Task to carry out:
In the data that follows, every line containing the word "source" should be returned.

**** Supplied records ****

(** * OptiResume: enhancement engine, generation orchestration and MCP adapter

    A shallow embedding of
    - [BuildCVPage.tsx] ([enhanceResume], [handleFileChange], [handleGenerate],
      [handlePrintHtml], the skills field and the template of the draft),
    - [lib/api.ts] ([getBackendBaseUrl], [generateResume], [listTemplates],
      [exportPdf]),
    - [mcp-server/index.js] (the [ListToolsRequestSchema] and
      [CallToolRequestSchema] handlers),
    followed by the properties proved about them. *)

From Stdlib Require Import NArith ZArith Lia List Ascii String Bool DecimalString.
From stdpp Require Import base option list gmap strings.

Local Open Scope N_scope.

(** ** JavaScript strings

    A JavaScript string is a sequence of UTF-16 code units; [length],
    [slice], [charAt] and the regular expressions of the source (none
    carries the [u] flag) all count code units.  The source contains
    code units above 255 (bullet glyphs, dashes), so a string is a list
    of code units held in [N]. *)

Module Js.

Abbreviation jsstring := (list N).

(** An ASCII literal of the source. *)
Definition lit (s : string) : jsstring :=
  List.map N_of_ascii (list_ascii_of_string s).

(** [WhiteSpace] and [LineTerminator] of ECMAScript: what [trim]
    removes and what [\s] matches. *)
Definition isWhiteSpace (c : N) : bool :=
  ((9 <=? c) && (c <=? 13))
  || (c =? 32) || (c =? 160) || (c =? 0x1680)
  || ((0x2000 <=? c) && (c <=? 0x200A))
  || (c =? 0x2028) || (c =? 0x2029) || (c =? 0x202F)
  || (c =? 0x205F) || (c =? 0x3000) || (c =? 0xFEFF).

(** [\w] without the [u] flag: [A-Za-z0-9_]. *)
Definition isWordChar (c : N) : bool :=
  ((65 <=? c) && (c <=? 90)) || ((97 <=? c) && (c <=? 122))
  || ((48 <=? c) && (c <=? 57)) || (c =? 95).

Definition asciiUpper (c : N) : N :=
  if (97 <=? c) && (c <=? 122) then c - 32 else c.

Definition asciiLower (c : N) : N :=
  if (65 <=? c) && (c <=? 90) then c + 32 else c.

Fixpoint dropWhile (p : N → bool) (s : jsstring) : jsstring :=
  match s with
  | [] => []
  | c :: r => if p c then dropWhile p r else s
  end.

(** Removes the longest suffix made of characters satisfying [p]:
    [s.replace(/[p]+$/, "")]. *)
Fixpoint dropWhileEnd (p : N → bool) (s : jsstring) : jsstring :=
  match s with
  | [] => []
  | c :: r =>
      match dropWhileEnd p r with
      | [] => if p c then [] else [c]
      | r' => c :: r'
      end
  end.

(** [String.prototype.trim]. *)
Definition trim (s : jsstring) : jsstring :=
  dropWhileEnd isWhiteSpace (dropWhile isWhiteSpace s).

(** [s.slice(0, n)]. *)
Definition slice0 (n : nat) (s : jsstring) : jsstring := take n s.

(** [xs.join(sep)] on an array of strings. *)
Fixpoint join (sep : jsstring) (xs : list jsstring) : jsstring :=
  match xs with
  | [] => []
  | [x] => x
  | x :: r => x ++ sep ++ join sep r
  end.

(** [s.replace(/\s+/g, " ")]: every maximal run of white space becomes
    one space.  [inRun] tells that the previous character belonged to
    the run being replaced. *)
Fixpoint compactFrom (inRun : bool) (s : jsstring) : jsstring :=
  match s with
  | [] => []
  | c :: r =>
      if isWhiteSpace c
      then (if inRun then compactFrom true r else 32 :: compactFrom true r)
      else c :: compactFrom false r
  end.

Definition compactWhitespace (s : jsstring) : jsstring := compactFrom false s.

****

Expected output:
    [slice], [charAt] and the regular expressions of the source (none
    carries the [u] flag) all count code units.  The source contains
(** An ASCII literal of the source. *)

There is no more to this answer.